Окоемов. Какое тут еще удовлетворение! Ничего этого не нужно. Напротив, я вам очень благодарен.
Олешунин. Но это дело не может кончиться иначе, как дуэлью.
Окоемов. Что за дуэль! Вот еще! Охота мне свой лоб под пулю подставлять.
Олешунин. А! так вы трус? Нет, я требую, непременно требую.
Окоемов. Никакой дуэли не будет, зачем? А вот со мной револьвер, не хотите ли, я лучше вас так убью? Это мне ничего не стоит. И меня оправдают. Знаете, что адвокат будет говорить?
Олешунин. Оставьте шутки! Я их не люблю.
Окоемов. Нет, оно интересно. Адвокат скажет: горячий, благородный человек застает в доме обольстителя и в благородном негодовании, в горячке, в исступлении убивает его. Можно ли обвинить его? Он действовал в состоянии невменяемости! Ну, что ж вы молчите? Вам не угодно, чтоб я убил вас? Так уходите! Вызывать на дуэль могу я! Но я вас не вызываю, а благодарю.
Олешунин. Какая благодарность? За что?
Окоемов. Вот видите ли: нам нужно было разойтись, это уж наши расчеты, Я долго искал человека, который бы был так легкомыслен…
Олешунин (грозя пальцем). Ссс! Без оскорблений!
Окоемов. Я не говорю ничего оскорбительного; я говорю только: «легкомыслен». Но как же назвать того человека, который поверит, что Зоя может прельститься им, имея такого мужа, как я. Вот нашлись вы, и я вам очень благодарен.
Олешунин. Ну, так нет-с! Не благодарности. Я крови хочу, крови нужно мне вашей, я завтра же пришлю к вам моих секундантов.

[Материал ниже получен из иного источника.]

(** ** [downloadBook]

    The operations of a download, in the order of the source.  The model
    starts once the credentials are read and the browser is launched, both
    of which happen before the [try] block. *)
Inductive step : Type :=
| Launch                      (* chromium.launch, newContext, newPage *)
| Login                       (* loginCESI *)
| OpenReader                  (* page.goto(reader URL) and the 2s wait *)
| ReadIframeSrc               (* the evaluate that reads iframe.src *)
| Iframe (e : event)          (* the page-count part *)
| Scroll (i : N)              (* scrollIntoView of child i, 200ms wait *)
| LoadFonts
| ResetCss
| MeasureDims
| Pdf (o : PdfOptions)        (* iframePage.pdf(options) *)
| MkDir
| WriteFile
| Stat
| LogError (msg : jsstring)   (* console.error in the catch clause *)
| CloseBrowser.               (* browser.close() in the finally clause *)

(** What the browser and the file system answer during one download. *)
Record World : Type := {
  login : completion unit;
  readerGoto : completion unit;
  (** [iframe?.src || null] *)
  iframeSrc : completion (option jsstring);
  reader : Reader;
  scroll : N -> completion unit;
  fonts : completion unit;
  css : completion unit;
  (** the document as the evaluate that measures the page sees it *)
  dims : completion Document;
  pdf : completion unit;
  mkdir : completion unit;
  writeFile : completion unit;
  stat : completion unit
}.

(** Exceptions with a log of the steps taken. *)
Definition Run (A : Type) : Type := list step -> completion A * list step.

Definition done {A} (a : A) : Run A := fun t => (Normal a, t).

Definition andThen {A B} (m : Run A) (k : A -> Run B) : Run B :=
  fun t =>
    match m t with
    | (Normal a, t') => k a t'
    | (Throw e, t') => (Throw e, t')
    end.

Definition fail {A} (msg : jsstring) : Run A := fun t => (Throw msg, t).

(** One awaited call: it is logged, then it resolves or rejects. *)
Definition call {A} (s : step) (outcome : completion A) : Run A :=
  fun t => (outcome, t ++ [s]).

Окоемов. Милости просим! Я прогоню их, как вас.
Олешунин. Я не позволю играть над собой. (поступает на Окоемова, тот хладнокровно вынимает из кармана карманный пистолет. Олешунин отступает и идет к двери.)

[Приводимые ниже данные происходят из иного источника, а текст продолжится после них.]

(** X2: a MIDI velocity from 0 to 127 scales to a bucket from 0 to 16; the
    bucket is 12, which prints no prefix, from velocity 92 to 100, and 16
    from velocity 124 up. *)
Theorem velocity_buckets (v : Z) :
  0 <= v <= 127 ->
  exists b,
    Note.scale_velocity v = Ok b /\
    0 <= b <= 16 /\
    (b = 12 <-> 92 <= v <= 100) /\
    (b = 16 <-> 124 <= v).
Proof.
  intros Hv.
  set (check := fun v =>
         match Note.scale_velocity v with
         | Ok b =>
             (0 <=? b) && (b <=? 16)
             && Bool.eqb (b =? 12) ((92 <=? v) && (v <=? 100))
             && Bool.eqb (b =? 16) (124 <=? v)
         | Raise _ => false
         end).
  assert (Hall : forallb check (Z.of_nat <$> seq 0 128) = true)
    by (vm_compute; reflexivity).
  rewrite forallb_forall in Hall.
  assert (Hcheck : check v = true).
  { apply Hall. apply list_elem_of_In, list_elem_of_fmap.
    exists (Z.to_nat v). split; [lia |]. apply elem_of_seq. lia. }
  unfold check in Hcheck.
  destruct (Note.scale_velocity v) as [b | e]; [| discriminate].
  exists b. split; [reflexivity |].
  apply andb_prop in Hcheck as [Hcheck H16].
  apply andb_prop in Hcheck as [Hcheck H12].
  apply andb_prop in Hcheck as [Hlo Hhi].
  apply eqb_prop in H12, H16.
  split; [lia | split].
  - destruct (Z.eqb_spec b 12); symmetry in H12.
    + apply andb_prop in H12. lia.
    + apply andb_false_iff in H12. lia.
  - destruct (Z.eqb_spec b 16); lia.
Qed.

Lemma velocity_buckets_witness :
  0 <= 127 <= 127 /\
  exists b,
    Note.scale_velocity 127 = Ok b /\
    0 <= b <= 16 /\
    (b = 12 <-> 92 <= 127 <= 100) /\
    (b = 16 <-> 124 <= 127).
Proof.
  split; [lia | apply (velocity_buckets 127); lia].
Defined.

(** ** The shape of the length token *)

Lemma append_nonempty (s1 s2 : string) (c : ascii) :
  s1 +:+ String c s2 <> "".
Proof. destruct s1; discriminate. Qed.

(** X3: the decomposition never returns the empty string: a token of the
    table is returned as it stands only when it is not the blank one. *)
Theorem length_token_never_blank (pitch : string) (duration : Z) (s : string) :
  Note._get_length_str pitch duration = Ok s -> s <> "".
Proof.
  rewrite _get_length_str_body.
  destruct (duration <? 1); [discriminate |].
  destruct (Note.get Note.d duration) as [[| c token] |] eqn:Hget; simpl.
  - destruct (Note.find_low duration) as [low |]; [| discriminate].
    intros (head & _ & (tail & _ & [= <-])%bind_Ok)%bind_Ok.
    apply append_nonempty.
  - intros [= <-]. discriminate.
  - destruct (Note.find_low duration) as [low |]; [| discriminate].
    intros (head & _ & (tail & _ & [= <-])%bind_Ok)%bind_Ok.
    apply append_nonempty.
Qed.

Lemma length_token_never_blank_witness :
  Note._get_length_str "C" 4 = Ok "8.&C16" /\ "8.&C16" <> "".
Proof.
  split; [reflexivity |].
  exact (length_token_never_blank "C" 4 "8.&C16" eq_refl).
Defined.

(** The string returned is the tie chain of [key_chain]. *)
Lemma _get_length_str_chain (pitch : string) (duration : Z) :
  1 <= duration ->
  Note._get_length_str pitch duration
    = Ok (tie_chain pitch (key_chain duration)) /\
  key_chain duration <> [].
Proof.
  intros Hge. assert (Hnn : 0 <= duration) by lia.
  revert Hge. pattern duration. apply Z_lt_induction; [| exact Hnn].
  clear duration Hnn. intros duration IH Hge.
  rewrite _get_length_str_body, key_chain_body.
  destruct (Z.ltb_spec duration 1); [lia |].
  destruct (Note.truthy (Note.get Note.d duration)) eqn:Htruthy; [done |].
  destruct (find_low_spec duration Hge Htruthy) as (low & -> & Hlow & _ & ->).
  destruct (IH (duration - low) ltac:(lia) ltac:(lia)) as [-> Hne].
  split; [| discriminate].
  destruct (key_chain (duration - low)); [congruence | reflexivity].
Qed.

(** Past the longest token the decomposition peels one dotted whole note. *)
Lemma key_chain_long (duration : Z) :
  24 < duration -> key_chain duration = 24 :: key_chain (duration - 24).
Proof.
  intros Hlong. rewrite key_chain_body.
  destruct (Z.ltb_spec duration 1); [lia |].
  assert (Hget : Note.get Note.d duration = None).
  { cbv [Note.d Note.get].
    repeat match goal with
           | |- context [if ?k =? duration then _ else _] =>
               destruct (Z.eqb_spec k duration); [lia |]
           end.
    reflexivity. }
  rewrite Hget. simpl.
  unfold Note.find_low. simpl.
  destruct (Z.ltb_spec 24 duration); [reflexivity | lia].
Qed.

Lemma key_chain_short (duration : Z) :
  1 <= duration <= 24 -> chain_shape duration (key_chain duration).
Proof.
  intros Hd.
  assert (Hcases : In duration (Z.of_nat <$> seq 1 24)).
  { apply list_elem_of_In, list_elem_of_fmap. exists (Z.to_nat duration).
    split; [lia |]. apply elem_of_seq. lia. }
  simpl in Hcases.
  repeat (destruct Hcases as [<- | Hcases];
          [split; vm_compute;
           [repeat constructor; discriminate | reflexivity
           | discriminate | discriminate] |]).
  destruct Hcases.
Qed.

(** X4: the keys the decomposition settles on lie between 1 and 24, never
    rise along the chain, number at most the dotted whole notes in the
    duration plus three, and the last of them is not the blank quarter. *)
Theorem tie_chain_shape (pitch : string) (duration : Z) :
  1 <= duration ->
  Note._get_length_str pitch duration
    = Ok (tie_chain pitch (key_chain duration)) /\
  chain_shape duration (key_chain duration).
Proof.
  intros Hge. split; [by apply _get_length_str_chain |].
  assert (Hnn : 0 <= duration) by lia.
  revert Hge. pattern duration. apply Z_lt_induction; [| exact Hnn].
  clear duration Hnn. intros duration IH Hge.
  destruct (Z.le_gt_cases duration 24) as [Hshort | Hlong];
    [by apply key_chain_short |].
  rewrite key_chain_long by lia.
  destruct (IH (duration - 24) ltac:(lia) ltac:(lia))
    as [Hkeys Hsorted Hlength Hlast].
  assert (Hdiv : duration / 24 = (duration - 24) / 24 + 1).
  { replace duration with ((duration - 24) + 1 * 24) at 1 by lia.
    rewrite Z.div_add by lia. reflexivity. }
  split.
  - constructor; [lia | exact Hkeys].
  - destruct (key_chain (duration - 24)) as [| key keys]; [reflexivity |].
    apply Forall_cons in Hkeys as [Hkey _].
    change (descending (24 :: key :: keys))
      with ((key <=? 24) && descending (key :: keys)).
    rewrite Hsorted. destruct (Z.leb_spec key 24); [reflexivity | lia].
  - simpl length. lia.
  - destruct (key_chain (duration - 24)) as [| key keys] eqn:E.
    + destruct (_get_length_str_chain "" (duration - 24) ltac:(lia)) as [_ Hne].
      congruence.
    + exact Hlast.
Qed.

Lemma tie_chain_shape_witness :
  1 <= 47 /\
  Note._get_length_str "C" 47 = Ok (tie_chain "C" (key_chain 47)) /\
  chain_shape 47 (key_chain 47).
Proof. split; [lia | apply (tie_chain_shape "C" 47); lia]. Defined.

(** ** The line allocator *)

Lemma rfind_last {A : Type} (p : A -> bool) (l : list A) (i j : nat) (x : A) :
  Track.rfind p l = Some i -> (i < j)%nat -> l !! j = Some x -> p x = false.
Proof.
  revert i j. induction l as [| y l IH]; intros i j; [discriminate |].
  simpl. destruct (Track.rfind p l) as [i' |] eqn:Hfind.
  - intros [= <-] Hlt Hj. destruct j as [| j]; [lia |].
    apply (IH i' j eq_refl); [lia | exact Hj].
  - destruct (p y); [| discriminate]. intros [= <-] Hlt Hj.
    destruct j as [| j]; [lia |]. simpl in Hj.
    clear IH Hlt. revert j Hj Hfind.
    induction l as [| z l IH]; intros j Hj; [discriminate |].
    simpl. destruct (Track.rfind p l) eqn:E; [discriminate |].
    destruct (p z) eqn:Hz; [discriminate |]. intros _.
    destruct j as [| j]; [by injection Hj as <- | by apply (IH j)].
Qed.

Lemma rfind_None {A : Type} (p : A -> bool) (l : list A) (x : A) :
  Track.rfind p l = None -> x ∈ l -> p x = false.
Proof.
  induction l as [| y l IH]; [by intros _ ?%elem_of_nil |].
  simpl. destruct (Track.rfind p l); [discriminate |].
  destruct (p y) eqn:Hy; [discriminate |].
  intros _ [-> | Hin]%elem_of_cons; [exact Hy | by apply IH].
Qed.

(** X5: [_get_available_line] hands back the most recent line that has
    ended when the note starts, and leaves the list as it is; when every
    line is still busy then, it adds one fresh line behind them and hands
    that back. *)
Theorem most_recent_available_line (lines : list Line.t) (note : Note.t)
    (lines' : list Line.t) (i : nat) :
  Track._get_available_line lines note = (lines', i) ->
  (lines' = lines /\
   (exists line, lines !! i = Some line /\
                 Line.end_ line <= Note.start note) /\
   (forall j line, (i < j)%nat -> lines !! j = Some line ->
                   Note.start note < Line.end_ line)) \/
  (lines' = lines ++ [Line.init (Note.start note)] /\
   i = length lines /\
   (forall line, line ∈ lines -> Note.start note < Line.end_ line)).
Proof.
  unfold Track._get_available_line.
  destruct (Track.rfind _ lines) as [k |] eqn:Hfind.
  - intros [= <- <-]. left. split; [reflexivity | split].
    + destruct (rfind_Some _ _ _ Hfind) as (line & Hline & Hfree).
      exists line. split; [exact Hline | lia].
    + intros j line Hlt Hj.
      pose proof (rfind_last _ _ _ _ _ Hfind Hlt Hj) as Hbusy.
      simpl in Hbusy. lia.
  - intros [= <- <-]. right. split; [reflexivity | split; [reflexivity |]].
    intros line Hin. pose proof (rfind_None _ _ _ Hfind Hin) as Hbusy.
    simpl in Hbusy. lia.
Qed.

Lemma most_recent_available_line_witness :
  Track._get_available_line
    [scenario_B_line; backwards_line; scenario_B_line] scenario_A_note
    = ([scenario_B_line; backwards_line; scenario_B_line], 1%nat) /\
  (([scenario_B_line; backwards_line; scenario_B_line]
    = [scenario_B_line; backwards_line; scenario_B_line] /\
    (exists line,
        [scenario_B_line; backwards_line; scenario_B_line] !! 1%nat = Some line /\
        Line.end_ line <= Note.start scenario_A_note) /\
    (forall j line, (1 < j)%nat ->
        [scenario_B_line; backwards_line; scenario_B_line] !! j = Some line ->
        Note.start scenario_A_note < Line.end_ line)) \/
   ([scenario_B_line; backwards_line; scenario_B_line]
    = [scenario_B_line; backwards_line; scenario_B_line]
      ++ [Line.init (Note.start scenario_A_note)] /\
    1%nat = length [scenario_B_line; backwards_line; scenario_B_line] /\
    (forall line,
        line ∈ [scenario_B_line; backwards_line; scenario_B_line] ->
        Note.start scenario_A_note < Line.end_ line))).
Proof.
  split; [reflexivity |].
  exact (most_recent_available_line
           [scenario_B_line; backwards_line; scenario_B_line] scenario_A_note
           [scenario_B_line; backwards_line; scenario_B_line] 1 eq_refl).
Defined.

(** ** The errors of a run *)

(** Each of the five errors is met by some run. *)
Example each_error_runs :
  Track.encode stray_track = Raise KeyError /\
  Midi.encode stray_score = Raise IndexError /\
  main {| merged_tracks := merged_tracks scenario_A; ticks_per_beat := 0 |}
    None false None = Raise ZeroDivisionError /\
  main {| merged_tracks := merged_tracks scenario_A;
          ticks_per_beat := 2 ^ 1024 |} None false None
    = Raise OverflowError /\
  main scenario_A None false (Some nan) = Raise ValueError.
Proof. vm_compute. repeat split. Qed.


Lemma float_of_int_Raise (n : Z) (e : exn) :
  float_of_int n = Raise e -> e = OverflowError.
Proof.
  unfold float_of_int. destruct (PrimFloat.is_infinity _); [| discriminate].
  by intros [= <-].
Qed.

Lemma round_Raise (x : float) (e : exn) :
  round x = Raise e -> e = ValueError \/ e = OverflowError.
Proof.
  unfold round. destruct (Prim2SF x); intros [= <-]; auto.
Qed.






Lemma run_lines_ok (self : Track.t) (msgs : list Message)
    (st : Track.state) :
  Track.loop self Track.start_state msgs = Ok st ->
  Forall line_ok (Track.lines st).
Proof.
  apply (loop_lines_ok self msgs Track.start_state st). apply Forall_nil_2.
Qed.





(** ** The quantizer at its edges *)

(** X7: a delta of zero ticks quantizes to zero sixteenths whatever the
    resolution; the conversion fails only on a resolution of zero or one
    that is not a number. *)
Theorem zero_ticks (self : Track.t) :
  Track._tick_to_sixteenth self 0 =
  match Prim2SF (Track.tpb self) with
  | S754_zero _ => Raise ZeroDivisionError
  | S754_nan => Raise ValueError
  | S754_infinity _ | S754_finite _ _ _ => Ok 0
  end.
Proof.
  unfold Track._tick_to_sixteenth.
  change (float_of_int 0) with (Ok 0%float). rewrite bind_Ok_l.
  unfold truediv. rewrite FloatAxioms.eqb_spec.
  change (Prim2SF 0) with (S754_zero false).
  destruct (Prim2SF (Track.tpb self)) as [[] | [] | | [] m e] eqn:Htpb;
    try reflexivity;
    (match goal with
     | |- context [SFeqb ?x ?y] => change (SFeqb x y) with false
     end;
     cbv beta iota; rewrite bind_Ok_l; unfold round;
     rewrite mul_spec, div_spec, Htpb; reflexivity).
Qed.

(** X8: the quantizer divides by zero exactly when the resolution is a
    zero of either sign and the ticks convert to a float. *)
Theorem zero_resolution (self : Track.t) (ticks : Z) :
  Track._tick_to_sixteenth self ticks = Raise ZeroDivisionError <->
  (exists s, Prim2SF (Track.tpb self) = S754_zero s) /\
  exists x, float_of_int ticks = Ok x.
Proof.
  unfold Track._tick_to_sixteenth, truediv.
  rewrite FloatAxioms.eqb_spec. change (Prim2SF 0) with (S754_zero false).
  destruct (float_of_int ticks) as [x | e] eqn:Hx.
  - rewrite bind_Ok_l.
    destruct (Prim2SF (Track.tpb self)) as [[] | [] | | [] m e] eqn:Htpb;
      try (split; [intros _; eauto | reflexivity]);
      (match goal with
       | |- context [SFeqb ?x ?y] => change (SFeqb x y) with false
       end;
       cbv beta iota; rewrite bind_Ok_l; split;
       [intros [? | ?]%round_Raise; discriminate
       | intros [[? [=]] _]]).
  - apply float_of_int_Raise in Hx as ->.
    split; [discriminate | intros [_ [? [=]]]].
Qed.

(** ** What the state remembers *)

Lemma cursor_after_snoc (self : Track.t) (msgs : list Message)
    (msg : Message) (p : nat) (t : Z) :
  (p < length msgs)%nat ->
  cursor_after self msgs p t -> cursor_after self (msgs ++ [msg]) p t.
Proof.
  intros Hp (st & Hloop & Ht). exists st. split; [| exact Ht].
  rewrite take_app_le by lia. exact Hloop.
Qed.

Окоемов (ласково). Прощайте! (Подойдя к двери.) Эй! Кто там! Проводите господина Олешунина.
Входит Зоя.
Окоемов и Зоя.
Зоя. Ах, кабы ты мог чувствовать, Аполлон, какая это пытка. Ну, что, мой милый, хорошо я сыграла свою роль?
Окоемов (сухо). Да, так хорошо, что можно усомниться, роль ты играла или действительно любишь Олешунина.
Зоя. Значит, хорошо?
Окоемов. Не мешало бы и хуже; никто тебя не заставлял быть очень натуральной.
Зоя. Ты ревнуешь, мой милый. Как я рада. Значит, ты меня любишь.
Окоемов. Погоди радоваться. Ты не забывай, что ты говоришь с мужем, который сейчас только видел тебя в объятиях чужого человека.
Зоя. Да, несчастный… Аполлон, Аполлон… что ты… Ведь ты сам меня заставил, ты меня упрашивал.
Окоемов. То-то вот, что ты уж очень скоро меня послушалась. Это-то и подозрительно.
Зоя. Ты и умолял, и грозил… Ты знаешь, с каким я отвращением…
Окоемов. С отвращением ли? Кто ж это знает? Женщине, которая так ловко умеет обниматься с посторонними мужчинами, как-то плохо верится.
Зоя. Зачем ты так говоришь? (В изнеможении опускается на диван.) Зачем, Аполлон, зачем, зачем?
Окоемов. А затем, чтобы ты поняла наконец, что ты вся в моих руках: что я захочу, то с тобой и сделаю. Пора перестать сентиментальничать-то.
Зоя. Я ничего не понимаю.
Окоемов. Что ты такое? Женщина без состояния, опозоренная, сегодня же весь город узнает о нашем позоре, и мне оттолкнуть тебя с презрением даже выгодно. И я это непременно сделаю, если ты вздумаешь мешать мне.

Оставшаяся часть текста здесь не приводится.